Task brief: Your answer should reproduce the full set of records exactly as given.

Stored data
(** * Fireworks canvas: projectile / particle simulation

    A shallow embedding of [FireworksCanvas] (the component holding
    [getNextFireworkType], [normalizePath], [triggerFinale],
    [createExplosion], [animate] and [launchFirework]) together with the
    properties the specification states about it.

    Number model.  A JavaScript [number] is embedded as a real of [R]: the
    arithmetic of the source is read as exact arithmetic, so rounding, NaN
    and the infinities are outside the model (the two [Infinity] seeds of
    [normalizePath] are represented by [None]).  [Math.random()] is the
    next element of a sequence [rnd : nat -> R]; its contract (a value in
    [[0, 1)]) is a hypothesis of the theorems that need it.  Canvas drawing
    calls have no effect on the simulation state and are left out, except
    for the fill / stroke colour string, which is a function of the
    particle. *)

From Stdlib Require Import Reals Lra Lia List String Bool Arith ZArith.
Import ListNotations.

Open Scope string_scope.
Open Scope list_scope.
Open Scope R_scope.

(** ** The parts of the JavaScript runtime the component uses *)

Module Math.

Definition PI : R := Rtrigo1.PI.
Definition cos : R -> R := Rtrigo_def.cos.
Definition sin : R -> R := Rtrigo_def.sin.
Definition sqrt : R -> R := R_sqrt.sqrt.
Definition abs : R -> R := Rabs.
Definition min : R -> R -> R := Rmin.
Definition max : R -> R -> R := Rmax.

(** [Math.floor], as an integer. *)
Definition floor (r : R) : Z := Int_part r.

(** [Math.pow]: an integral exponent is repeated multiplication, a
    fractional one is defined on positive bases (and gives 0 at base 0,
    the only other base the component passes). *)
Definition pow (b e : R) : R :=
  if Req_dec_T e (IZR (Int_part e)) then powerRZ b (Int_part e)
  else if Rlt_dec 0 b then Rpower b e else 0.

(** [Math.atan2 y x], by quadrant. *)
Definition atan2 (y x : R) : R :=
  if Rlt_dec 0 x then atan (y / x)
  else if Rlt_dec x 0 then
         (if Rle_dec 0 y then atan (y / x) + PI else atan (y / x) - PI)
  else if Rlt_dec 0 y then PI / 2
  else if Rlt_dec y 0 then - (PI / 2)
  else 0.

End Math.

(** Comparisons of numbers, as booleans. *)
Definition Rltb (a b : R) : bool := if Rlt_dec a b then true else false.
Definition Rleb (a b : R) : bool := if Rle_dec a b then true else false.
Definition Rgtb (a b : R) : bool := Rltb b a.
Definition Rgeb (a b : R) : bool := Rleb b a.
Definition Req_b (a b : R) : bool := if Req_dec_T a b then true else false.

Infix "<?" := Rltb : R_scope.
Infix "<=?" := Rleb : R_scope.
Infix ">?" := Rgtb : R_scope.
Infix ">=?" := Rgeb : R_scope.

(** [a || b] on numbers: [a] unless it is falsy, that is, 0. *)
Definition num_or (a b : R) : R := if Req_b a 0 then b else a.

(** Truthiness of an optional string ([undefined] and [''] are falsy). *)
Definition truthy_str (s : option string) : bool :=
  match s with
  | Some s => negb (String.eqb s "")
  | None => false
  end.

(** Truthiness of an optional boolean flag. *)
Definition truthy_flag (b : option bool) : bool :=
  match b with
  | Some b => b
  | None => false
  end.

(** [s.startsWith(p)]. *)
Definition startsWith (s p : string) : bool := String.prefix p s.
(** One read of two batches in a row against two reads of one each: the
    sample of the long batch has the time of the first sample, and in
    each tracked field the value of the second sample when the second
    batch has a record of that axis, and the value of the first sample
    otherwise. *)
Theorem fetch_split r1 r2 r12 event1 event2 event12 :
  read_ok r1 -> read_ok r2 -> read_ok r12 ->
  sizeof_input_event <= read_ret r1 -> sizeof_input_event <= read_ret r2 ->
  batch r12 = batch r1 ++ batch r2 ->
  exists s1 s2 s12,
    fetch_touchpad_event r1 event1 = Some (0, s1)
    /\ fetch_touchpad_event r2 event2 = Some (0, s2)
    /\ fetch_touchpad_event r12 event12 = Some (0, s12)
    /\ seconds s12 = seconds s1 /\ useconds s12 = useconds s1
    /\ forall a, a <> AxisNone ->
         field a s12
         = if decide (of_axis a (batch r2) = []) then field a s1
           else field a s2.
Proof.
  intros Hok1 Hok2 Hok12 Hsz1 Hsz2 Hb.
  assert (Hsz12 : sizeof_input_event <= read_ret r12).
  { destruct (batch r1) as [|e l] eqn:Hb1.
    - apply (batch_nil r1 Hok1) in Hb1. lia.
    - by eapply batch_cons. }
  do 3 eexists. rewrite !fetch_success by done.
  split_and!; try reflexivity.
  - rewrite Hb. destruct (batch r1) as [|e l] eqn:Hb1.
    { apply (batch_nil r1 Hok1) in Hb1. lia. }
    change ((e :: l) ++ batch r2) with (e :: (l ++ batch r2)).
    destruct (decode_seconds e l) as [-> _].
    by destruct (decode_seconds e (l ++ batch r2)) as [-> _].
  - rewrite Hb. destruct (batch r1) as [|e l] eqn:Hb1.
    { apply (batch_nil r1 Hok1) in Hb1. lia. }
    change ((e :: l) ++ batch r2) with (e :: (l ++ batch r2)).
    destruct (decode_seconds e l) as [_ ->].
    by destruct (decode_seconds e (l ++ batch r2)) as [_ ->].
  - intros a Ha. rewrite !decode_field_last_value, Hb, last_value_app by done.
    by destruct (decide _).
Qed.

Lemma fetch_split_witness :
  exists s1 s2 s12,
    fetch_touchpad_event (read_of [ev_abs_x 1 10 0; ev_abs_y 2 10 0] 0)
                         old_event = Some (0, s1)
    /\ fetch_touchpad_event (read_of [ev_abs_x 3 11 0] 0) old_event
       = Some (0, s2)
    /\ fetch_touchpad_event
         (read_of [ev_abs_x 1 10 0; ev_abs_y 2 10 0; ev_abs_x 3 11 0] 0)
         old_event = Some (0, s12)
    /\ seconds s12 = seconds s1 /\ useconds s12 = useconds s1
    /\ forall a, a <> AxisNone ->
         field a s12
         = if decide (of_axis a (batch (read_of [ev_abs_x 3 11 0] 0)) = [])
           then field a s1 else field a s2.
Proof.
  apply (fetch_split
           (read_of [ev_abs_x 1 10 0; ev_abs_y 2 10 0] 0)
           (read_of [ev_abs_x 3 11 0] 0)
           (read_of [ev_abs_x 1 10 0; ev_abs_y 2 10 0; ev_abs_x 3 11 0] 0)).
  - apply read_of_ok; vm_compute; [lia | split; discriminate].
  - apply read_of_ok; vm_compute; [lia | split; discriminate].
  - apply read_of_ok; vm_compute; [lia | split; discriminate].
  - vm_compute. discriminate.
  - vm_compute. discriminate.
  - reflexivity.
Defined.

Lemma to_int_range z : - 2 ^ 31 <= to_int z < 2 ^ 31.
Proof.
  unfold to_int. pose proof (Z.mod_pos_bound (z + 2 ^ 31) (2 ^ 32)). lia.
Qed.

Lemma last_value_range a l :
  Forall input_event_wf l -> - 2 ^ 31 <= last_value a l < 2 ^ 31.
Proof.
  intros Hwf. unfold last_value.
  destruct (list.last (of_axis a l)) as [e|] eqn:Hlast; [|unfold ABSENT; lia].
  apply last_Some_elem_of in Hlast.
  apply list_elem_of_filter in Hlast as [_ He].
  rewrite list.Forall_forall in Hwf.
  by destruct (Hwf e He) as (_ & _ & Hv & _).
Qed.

Your response:
(** * Fireworks canvas: projectile / particle simulation

    A shallow embedding of [FireworksCanvas] (the component holding
    [getNextFireworkType], [normalizePath], [triggerFinale],
    [createExplosion], [animate] and [launchFirework]) together with the
    properties the specification states about it.

    Number model.  A JavaScript [number] is embedded as a real of [R]: the
    arithmetic of the source is read as exact arithmetic, so rounding, NaN
    and the infinities are outside the model (the two [Infinity] seeds of
    [normalizePath] are represented by [None]).  [Math.random()] is the
    next element of a sequence [rnd : nat -> R]; its contract (a value in
    [[0, 1)]) is a hypothesis of the theorems that need it.  Canvas drawing
    calls have no effect on the simulation state and are left out, except
    for the fill / stroke colour string, which is a function of the
    particle. *)

From Stdlib Require Import Reals Lra Lia List String Bool Arith ZArith.
Import ListNotations.

Open Scope string_scope.
Open Scope list_scope.
Open Scope R_scope.

(** ** The parts of the JavaScript runtime the component uses *)

Module Math.

Definition PI : R := Rtrigo1.PI.
Definition cos : R -> R := Rtrigo_def.cos.
Definition sin : R -> R := Rtrigo_def.sin.
Definition sqrt : R -> R := R_sqrt.sqrt.
Definition abs : R -> R := Rabs.
Definition min : R -> R -> R := Rmin.
Definition max : R -> R -> R := Rmax.

(** [Math.floor], as an integer. *)
Definition floor (r : R) : Z := Int_part r.

(** [Math.pow]: an integral exponent is repeated multiplication, a
    fractional one is defined on positive bases (and gives 0 at base 0,
    the only other base the component passes). *)
Definition pow (b e : R) : R :=
  if Req_dec_T e (IZR (Int_part e)) then powerRZ b (Int_part e)
  else if Rlt_dec 0 b then Rpower b e else 0.

(** [Math.atan2 y x], by quadrant. *)
Definition atan2 (y x : R) : R :=
  if Rlt_dec 0 x then atan (y / x)
  else if Rlt_dec x 0 then
         (if Rle_dec 0 y then atan (y / x) + PI else atan (y / x) - PI)
  else if Rlt_dec 0 y then PI / 2
  else if Rlt_dec y 0 then - (PI / 2)
  else 0.

End Math.

(** Comparisons of numbers, as booleans. *)
Definition Rltb (a b : R) : bool := if Rlt_dec a b then true else false.
Definition Rleb (a b : R) : bool := if Rle_dec a b then true else false.
Definition Rgtb (a b : R) : bool := Rltb b a.
Definition Rgeb (a b : R) : bool := Rleb b a.
Definition Req_b (a b : R) : bool := if Req_dec_T a b then true else false.

Infix "<?" := Rltb : R_scope.
Infix "<=?" := Rleb : R_scope.
Infix ">?" := Rgtb : R_scope.
Infix ">=?" := Rgeb : R_scope.

(** [a || b] on numbers: [a] unless it is falsy, that is, 0. *)
Definition num_or (a b : R) : R := if Req_b a 0 then b else a.

(** Truthiness of an optional string ([undefined] and [''] are falsy). *)
Definition truthy_str (s : option string) : bool :=
  match s with
  | Some s => negb (String.eqb s "")
  | None => false
  end.

(** Truthiness of an optional boolean flag. *)
Definition truthy_flag (b : option bool) : bool :=
  match b with
  | Some b => b
  | None => false
  end.

(** [s.startsWith(p)]. *)
Definition startsWith (s p : string) : bool := String.prefix p s.
(** One read of two batches in a row against two reads of one each: the
    sample of the long batch has the time of the first sample, and in
    each tracked field the value of the second sample when the second
    batch has a record of that axis, and the value of the first sample
    otherwise. *)
Theorem fetch_split r1 r2 r12 event1 event2 event12 :
  read_ok r1 -> read_ok r2 -> read_ok r12 ->
  sizeof_input_event <= read_ret r1 -> sizeof_input_event <= read_ret r2 ->
  batch r12 = batch r1 ++ batch r2 ->
  exists s1 s2 s12,
    fetch_touchpad_event r1 event1 = Some (0, s1)
    /\ fetch_touchpad_event r2 event2 = Some (0, s2)
    /\ fetch_touchpad_event r12 event12 = Some (0, s12)
    /\ seconds s12 = seconds s1 /\ useconds s12 = useconds s1
    /\ forall a, a <> AxisNone ->
         field a s12
         = if decide (of_axis a (batch r2) = []) then field a s1
           else field a s2.
Proof.
  intros Hok1 Hok2 Hok12 Hsz1 Hsz2 Hb.
  assert (Hsz12 : sizeof_input_event <= read_ret r12).
  { destruct (batch r1) as [|e l] eqn:Hb1.
    - apply (batch_nil r1 Hok1) in Hb1. lia.
    - by eapply batch_cons. }
  do 3 eexists. rewrite !fetch_success by done.
  split_and!; try reflexivity.
  - rewrite Hb. destruct (batch r1) as [|e l] eqn:Hb1.
    { apply (batch_nil r1 Hok1) in Hb1. lia. }
    change ((e :: l) ++ batch r2) with (e :: (l ++ batch r2)).
    destruct (decode_seconds e l) as [-> _].
    by destruct (decode_seconds e (l ++ batch r2)) as [-> _].
  - rewrite Hb. destruct (batch r1) as [|e l] eqn:Hb1.
    { apply (batch_nil r1 Hok1) in Hb1. lia. }
    change ((e :: l) ++ batch r2) with (e :: (l ++ batch r2)).
    destruct (decode_seconds e l) as [_ ->].
    by destruct (decode_seconds e (l ++ batch r2)) as [_ ->].
  - intros a Ha. rewrite !decode_field_last_value, Hb, last_value_app by done.
    by destruct (decide _).
Qed.

Lemma fetch_split_witness :
  exists s1 s2 s12,
    fetch_touchpad_event (read_of [ev_abs_x 1 10 0; ev_abs_y 2 10 0] 0)
                         old_event = Some (0, s1)
    /\ fetch_touchpad_event (read_of [ev_abs_x 3 11 0] 0) old_event
       = Some (0, s2)
    /\ fetch_touchpad_event
         (read_of [ev_abs_x 1 10 0; ev_abs_y 2 10 0; ev_abs_x 3 11 0] 0)
         old_event = Some (0, s12)
    /\ seconds s12 = seconds s1 /\ useconds s12 = useconds s1
    /\ forall a, a <> AxisNone ->
         field a s12
         = if decide (of_axis a (batch (read_of [ev_abs_x 3 11 0] 0)) = [])
           then field a s1 else field a s2.
Proof.
  apply (fetch_split
           (read_of [ev_abs_x 1 10 0; ev_abs_y 2 10 0] 0)
           (read_of [ev_abs_x 3 11 0] 0)
           (read_of [ev_abs_x 1 10 0; ev_abs_y 2 10 0; ev_abs_x 3 11 0] 0)).
  - apply read_of_ok; vm_compute; [lia | split; discriminate].
  - apply read_of_ok; vm_compute; [lia | split; discriminate].
  - apply read_of_ok; vm_compute; [lia | split; discriminate].
  - vm_compute. discriminate.
  - vm_compute. discriminate.
  - reflexivity.
Defined.

Lemma to_int_range z : - 2 ^ 31 <= to_int z < 2 ^ 31.
Proof.
  unfold to_int. pose proof (Z.mod_pos_bound (z + 2 ^ 31) (2 ^ 32)). lia.
Qed.

Lemma last_value_range a l :
  Forall input_event_wf l -> - 2 ^ 31 <= last_value a l < 2 ^ 31.
Proof.
  intros Hwf. unfold last_value.
  destruct (list.last (of_axis a l)) as [e|] eqn:Hlast; [|unfold ABSENT; lia].
  apply last_Some_elem_of in Hlast.
  apply list_elem_of_filter in Hlast as [_ He].
  rewrite list.Forall_forall in Hwf.
  by destruct (Hwf e He) as (_ & _ & Hv & _).
Qed.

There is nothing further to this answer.